*Supplied entries*.
Lemma missing_part_rejected_at_dispatch_witness :
  let s := after Demo.skills CallEnsureLoaded blank in
  exists elapsed s3,
    SkillExecutor.execute Demo.skills "idle" [] (fst s, snd s)
    = (Ok (mkSkillResult false VNone
             (Some "Script skill 'idle' missing execution config") elapsed), s3).
Proof.
  intros s.
  destruct (missing_part_rejected_at_dispatch Demo.skills "idle" [] (fst s) (snd s)
              (mkSkillMetadata "idle" "1.0.0" "The idle skill" [] PURE_SCRIPT)
              [("name", VStr "idle"); ("version", VStr "1.0.0");
               ("description", VStr "The idle skill"); ("type", VStr "pure-script")])
    as (o & s2 & Hload & Hmeta & _ & _ & elapsed & s3 & H & _).
  - vm_compute. reflexivity.
  - vm_compute. reflexivity.
  - vm_compute. reflexivity.
  - vm_compute. reflexivity.
  - split; eexists; vm_compute; reflexivity.
  - split; [reflexivity|]. eexists. vm_compute. reflexivity.
  - exists elapsed, s3. rewrite H. unfold missing_part_message. rewrite Hmeta. reflexivity.
Defined.

(** ** Prompt skills *)

(** The specification's reading on its own example. *)
Example spec_substituted_example :
  Spec.substituted Demo.skills "Hello {{name}}, age {age}"
    [("name", VStr "Ada"); ("age", VInt 30)]
  = "Hello Ada, age 30".
Proof. vm_compute. reflexivity. Qed.




(** ** The result envelope *)

(** The claim C6 fails on this input: the handler of [quiet] returns
    [None], so the call succeeds and the result has no output. *)
Lemma execute_success_without_output :
  fst (SkillExecutor.execute Demo.skills "quiet" [] blank)
  = Ok (mkSkillResult true VNone None 1000).
Proof. vm_compute. reflexivity. Qed.

(** C6, amended.  In every result that [execute] returns, [error] is
    present iff [success] is false, and [output] is absent when [success]
    is false; when [success] is true, [output] is what the dispatch
    produced: the prompt record for a pure-prompt skill, and for a script
    or hybrid skill whatever the handler returned, [None] included.
    [execution_time] is the difference of two successive readings of the
    clock, hence not negative when the clock does not run backwards. *)
Theorem execute_result_envelope env n input s r s' :
  SkillExecutor.execute env n input s = (Ok r, s') ->
  (is_Some (error r) <-> success r = false)
  /\ (success r = false -> output r = VNone)
  /\ (exists o,
         cached_at n o s'
         /\ r = result_of (dispatch_result env (deref o) input) (execution_time r)
         /\ (success r = true -> type (meta (deref o)) = PURE_PROMPT -> output r <> VNone))
  /\ (exists k, execution_time r = wall env (S k) - wall env k)
  /\ ((forall k, wall env k <= wall env (S k)) -> 0 <= execution_time r).
Proof.
  intros Hrun.
  destruct (execute_cases env n input s)
    as [(e & s1 & _ & H) | [(s1 & e & s2 & _ & _ & H) | (s1 & o & self & w & _ & Hload & H)]];
    rewrite H in Hrun; try discriminate Hrun.
  unfold concluded in Hrun.
  destruct (escaping (dispatch_result env (deref o) input)); [discriminate Hrun|].
  injection Hrun as <- <-.
  apply on_registry_load_full_caches in Hload.
  assert (Hprompt : type (meta (deref o)) = PURE_PROMPT ->
                    forall v, dispatch_result env (deref o) input = Ok v -> v <> VNone).
  { unfold dispatch_result, dispatch, SkillExecutor._execute_prompt_skill. intros -> v.
    destruct (prompt_template (deref o)) as [[|c t]|]; simpl; intros [= <-]; discriminate. }
  destruct (dispatch_result env (deref o) input) as [v|e] eqn:E; simpl.
  - split; [split; [intros [x Hx]; discriminate | discriminate]|].
    split; [discriminate|]. split; [|split; [eauto | intros Hw; specialize (Hw (ticks w)); lia]].
    exists o. split; [exact Hload|]. split; [by rewrite E|]. intros _ Hty. by apply Hprompt.
  - split; [split; eauto|]. split; [reflexivity|].
    split; [|split; [eauto | intros Hw; specialize (Hw (ticks w)); lia]].
    exists o. split; [exact Hload|]. split; [by rewrite E|]. discriminate.
Qed.

Lemma execute_result_envelope_witness :
  let r := mkSkillResult false VNone (Some "bad input") 1000 in
  (is_Some (error r) <-> success r = false) /\ 0 <= execution_time r.
Proof.
  intros r.
  destruct (execute_result_envelope Demo.skills "faulty" [] blank r
              (snd (SkillExecutor.execute Demo.skills "faulty" [] blank)))
    as (H1 & _ & _ & _ & H5).
  - vm_compute. reflexivity.
  - split; [exact H1|]. apply H5. intros k. simpl. lia.
Defined.

(** ** Scanning a directory with malformed descriptors *)

Lemma unloadable_fails env dir :
  unloadable env dir -> exists e, metadata_result env dir = Raise e.
Proof.
  unfold unloadable, metadata_result, SkillRegistry._load_metadata.
  destruct (descriptor env dir) as [[e|config]|]; [eauto | | tauto].
  unfold bind, emit. simpl.
  destruct (dict_get "name" config), (dict_get "version" config),
    (dict_get "description" config); intros [H|[H|H]]; try discriminate H; eauto.
Qed.

(** The entry of a name after records have been entered in turn: the last
    of them with that name, or else the entry there was before. *)
Lemma record_all_get mds catalog k :
  dict_get k (fold_left record mds catalog)
  = match find (fun md => String.eqb k (name md)) (rev mds) with
    | Some md => Some md
    | None => dict_get k catalog
    end.
Proof.
  induction mds as [|md mds IH] using rev_ind; [reflexivity|].
  rewrite fold_left_app, rev_app_distr. simpl. unfold record at 1.
  rewrite dict_get_set. destruct (String.eqb k (name md)); [reflexivity | exact IH].
Qed.

(** *** The descriptors that load *)

Lemma str_items_map_VStr l : Pydantic.str_items (map VStr l) = Some l.
Proof. induction l as [|s l IH]; simpl; [reflexivity|]. by rewrite IH. Qed.

Lemma str_items_inv l ss : Pydantic.str_items l = Some ss -> l = map VStr ss.
Proof.
  revert ss. induction l as [|v l IH]; intros ss; simpl.
  - by intros [= <-].
  - destruct v as [| | |s| |]; try discriminate.
    destruct (Pydantic.str_items l) as [ss'|]; [|discriminate].
    intros [= <-]. simpl. f_equal. by apply IH.
Qed.

Lemma SkillType_call_Ok env v ty :
  SkillType_call env v = Ok ty <-> v = VStr (SkillType_value ty).
Proof.
  split.
  - unfold SkillType_call. destruct v as [| | |s| |]; try discriminate.
    destruct (String.eqb s "pure-prompt") eqn:E1.
    { intros [= <-]. apply String.eqb_eq in E1. by subst. }
    destruct (String.eqb s "pure-script") eqn:E2.
    { intros [= <-]. apply String.eqb_eq in E2. by subst. }
    destruct (String.eqb s "hybrid") eqn:E3; [|discriminate].
    intros [= <-]. apply String.eqb_eq in E3. by subst.
  - intros ->. by destruct ty.
Qed.

(** With the fields validated as they are typed, a candidate loads
    exactly when its descriptor declares a record, and then it loads to
    that record. *)
Lemma metadata_result_Ok env dir md :
  metadata_result env dir = Ok md <-> declares env dir md.
Proof.
  unfold declares, metadata_result, SkillRegistry._load_metadata. split.
  - destruct (descriptor env dir) as [[cls text|config]|]; unfold bind, emit, raise; simpl;
      try discriminate.
    destruct (dict_get "name" config) as [n|] eqn:Hn; [|discriminate].
    destruct (dict_get "version" config) as [v|] eqn:Hv; [|discriminate].
    destruct (dict_get "description" config) as [d|] eqn:Hd; [|discriminate].
    destruct (SkillType_call env _) as [ty|e] eqn:Ety; [|discriminate].
    apply SkillType_call_Ok in Ety.
    unfold Pydantic.metadata_of, Pydantic.str_field, Pydantic.str_list_field.
    destruct n as [| | |n| |]; try discriminate.
    destruct v as [| | |v| |]; try discriminate.
    destruct d as [| | |d| |]; try discriminate.
    destruct (default (VList []) (dict_get "tags" config)) as [| | | |tg|] eqn:Etg;
      try discriminate.
    destruct (Pydantic.str_items tg) as [tg'|] eqn:Eitems; [|discriminate].
    apply str_items_inv in Eitems. subst tg. intros [= <-]. simpl.
    exists config. repeat split; assumption.
  - intros (config & -> & Hn & Hv & Hd & Htg & Hty). unfold bind, emit. simpl.
    rewrite Hn, Hv, Hd, Hty, Htg.
    rewrite (proj2 (SkillType_call_Ok env _ (type md)) eq_refl).
    unfold Pydantic.metadata_of. simpl. rewrite str_items_map_VStr. by destruct md.
Qed.

(** The claim C5 fails on these inputs.  The two descriptors under [twins]
    are well-formed and declare the same name, and the catalog of a new
    registry holds one record after the scan, not two.  The descriptor
    under [untyped] has no [type], a required field; it is installed as a
    pure-script skill and no warning is printed.  And the root
    [regular_file] is there, yet [scan] raises: it is no directory. *)
Lemma scan_same_name_untyped_or_unlistable :
  let new := (SkillRegistry.init, mkWorld [] 0 0) in
  let results := map (metadata_result Demo.twins) (SkillRegistry.candidates Demo.twins) in
  (length (loaded results) = 2%nat
   /\ failures results = []
   /\ exists catalog,
       fst (SkillRegistry.scan Demo.twins new) = Ok catalog /\ length catalog = 1%nat)
  /\ (SkillRegistry.candidates Demo.untyped = ["plain"]
      /\ Spec.malformed Demo.untyped "plain"
      /\ fst (SkillRegistry.scan Demo.untyped new)
         = Ok [("plain", mkSkillMetadata "plain" "0.1.0" "A skill of no declared type" []
                           PURE_SCRIPT)]
      /\ log (snd (snd (SkillRegistry.scan Demo.untyped new))) = [EvOpen "plain"])
  /\ (root_exists Demo.regular_file = true
      /\ fst (SkillRegistry.scan Demo.regular_file new)
         = Raise (mkExn (OtherError "NotADirectoryError")
                    "[Errno 20] Not a directory: 'skills.txt'")).
Proof.
  split; [|split].
  - split; [reflexivity|]. split; [reflexivity|].
    eexists. split; [vm_compute; reflexivity | reflexivity].
  - split; [reflexivity|]. split; [|split; vm_compute; reflexivity].
    unfold Spec.malformed. simpl. auto.
  - split; reflexivity.
Qed.

(** C5, amended.  [scan] raises when the root directory is absent
    ([FileNotFoundError]) and when the root cannot be listed (the exception
    of the listing, such as [NotADirectoryError]); either way it changes
    nothing.  Otherwise it returns the catalog and raises no exception:
    every candidate's descriptor is opened; the records of those that load
    are entered under their names in the order of the listing, a later
    record replacing an earlier one of the same name; one warning is
    printed for each candidate that fails, among them every descriptor that
    cannot be read and every one without [name], [version] or
    [description]; the cache is untouched and the registry is marked
    loaded.  A candidate whose descriptor declares a record loads to that
    record, and a descriptor without [type] declares a pure-script one.
    When the names that load are distinct and new to the catalog, the
    catalog grows by exactly their number and holds each record. *)
Theorem scan_tolerates_malformed env self w :
  let dirs := SkillRegistry.candidates env in
  let results := map (metadata_result env) dirs in
  let catalog := scanned env (SkillRegistry._metadata self) in
  SkillRegistry.scan env (self, w)
  = (if root_exists env then
       match iterdir env with
       | inl e => (Raise e, (self, w))
       | inr _ =>
           (Ok catalog,
            (SkillRegistry.mk catalog (SkillRegistry._full_definitions self) true,
             add_log w (map EvOpen dirs ++ map warning (failures results))))
       end
     else
       (Raise (mkExn FileNotFoundError ("Skills directory not found: " +:+ dir_str env)),
        (self, w)))
  /\ (length (loaded results) + length (failures results) = length dirs)%nat
  /\ (forall dir, In dir dirs -> unloadable env dir ->
                  exists e, metadata_result env dir = Raise e)
  /\ (forall dir md, declares env dir md -> metadata_result env dir = Ok md)
  /\ (forall dir md, declares env dir md ->
                     (forall config, descriptor env dir = Some (Mapping config) ->
                                     dict_get "type" config = None) ->
                     type md = PURE_SCRIPT)
  /\ (forall k,
         dict_get k catalog
         = match find (fun md => String.eqb k (name md)) (rev (loaded results)) with
           | Some md => Some md
           | None => dict_get k (SkillRegistry._metadata self)
           end)
  /\ (NoDup (map name (loaded results)) ->
      (forall md, In md (loaded results) ->
                  dict_get (name md) (SkillRegistry._metadata self) = None) ->
      length catalog = (length (SkillRegistry._metadata self) + length (loaded results))%nat
      /\ forall md, In md (loaded results) -> dict_get (name md) catalog = Some md).
Proof.
  intros dirs results catalog. split; [apply scan_run|]. split.
  { unfold results. rewrite loaded_failures_length. apply length_map. }
  split; [intros dir _; apply unloadable_fails|].
  split; [intros dir md; apply metadata_result_Ok|].
  split.
  { intros dir md (config & Hd & _ & _ & _ & _ & Hty) Hno.
    rewrite (Hno config Hd) in Hty. simpl in Hty. injection Hty as Hty.
    by destruct (type md). }
  split; [intros k; apply record_all_get|].
  intros Hnd Hnew. by apply record_all_distinct.
Qed.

*Task instructions*. Every line from the line containing "rewrite Hn, Hv, Hd, Hty, Htg." through the line containing "- split; [reflexivity|]. split; [|split;" in the records above must be retyped exactly. Leave out the rest.

*Solution for this task*.
    rewrite Hn, Hv, Hd, Hty, Htg.
    rewrite (proj2 (SkillType_call_Ok env _ (type md)) eq_refl).
    unfold Pydantic.metadata_of. simpl. rewrite str_items_map_VStr. by destruct md.
Qed.

(** The claim C5 fails on these inputs.  The two descriptors under [twins]
    are well-formed and declare the same name, and the catalog of a new
    registry holds one record after the scan, not two.  The descriptor
    under [untyped] has no [type], a required field; it is installed as a
    pure-script skill and no warning is printed.  And the root
    [regular_file] is there, yet [scan] raises: it is no directory. *)
Lemma scan_same_name_untyped_or_unlistable :
  let new := (SkillRegistry.init, mkWorld [] 0 0) in
  let results := map (metadata_result Demo.twins) (SkillRegistry.candidates Demo.twins) in
  (length (loaded results) = 2%nat
   /\ failures results = []
   /\ exists catalog,
       fst (SkillRegistry.scan Demo.twins new) = Ok catalog /\ length catalog = 1%nat)
  /\ (SkillRegistry.candidates Demo.untyped = ["plain"]
      /\ Spec.malformed Demo.untyped "plain"
      /\ fst (SkillRegistry.scan Demo.untyped new)
         = Ok [("plain", mkSkillMetadata "plain" "0.1.0" "A skill of no declared type" []
                           PURE_SCRIPT)]
      /\ log (snd (snd (SkillRegistry.scan Demo.untyped new))) = [EvOpen "plain"])
  /\ (root_exists Demo.regular_file = true
      /\ fst (SkillRegistry.scan Demo.regular_file new)
         = Raise (mkExn (OtherError "NotADirectoryError")
                    "[Errno 20] Not a directory: 'skills.txt'")).
Proof.
  split; [|split].
  - split; [reflexivity|]. split; [reflexivity|].
    eexists. split; [vm_compute; reflexivity | reflexivity].
  - split; [reflexivity|]. split; [|split; vm_compute; reflexivity].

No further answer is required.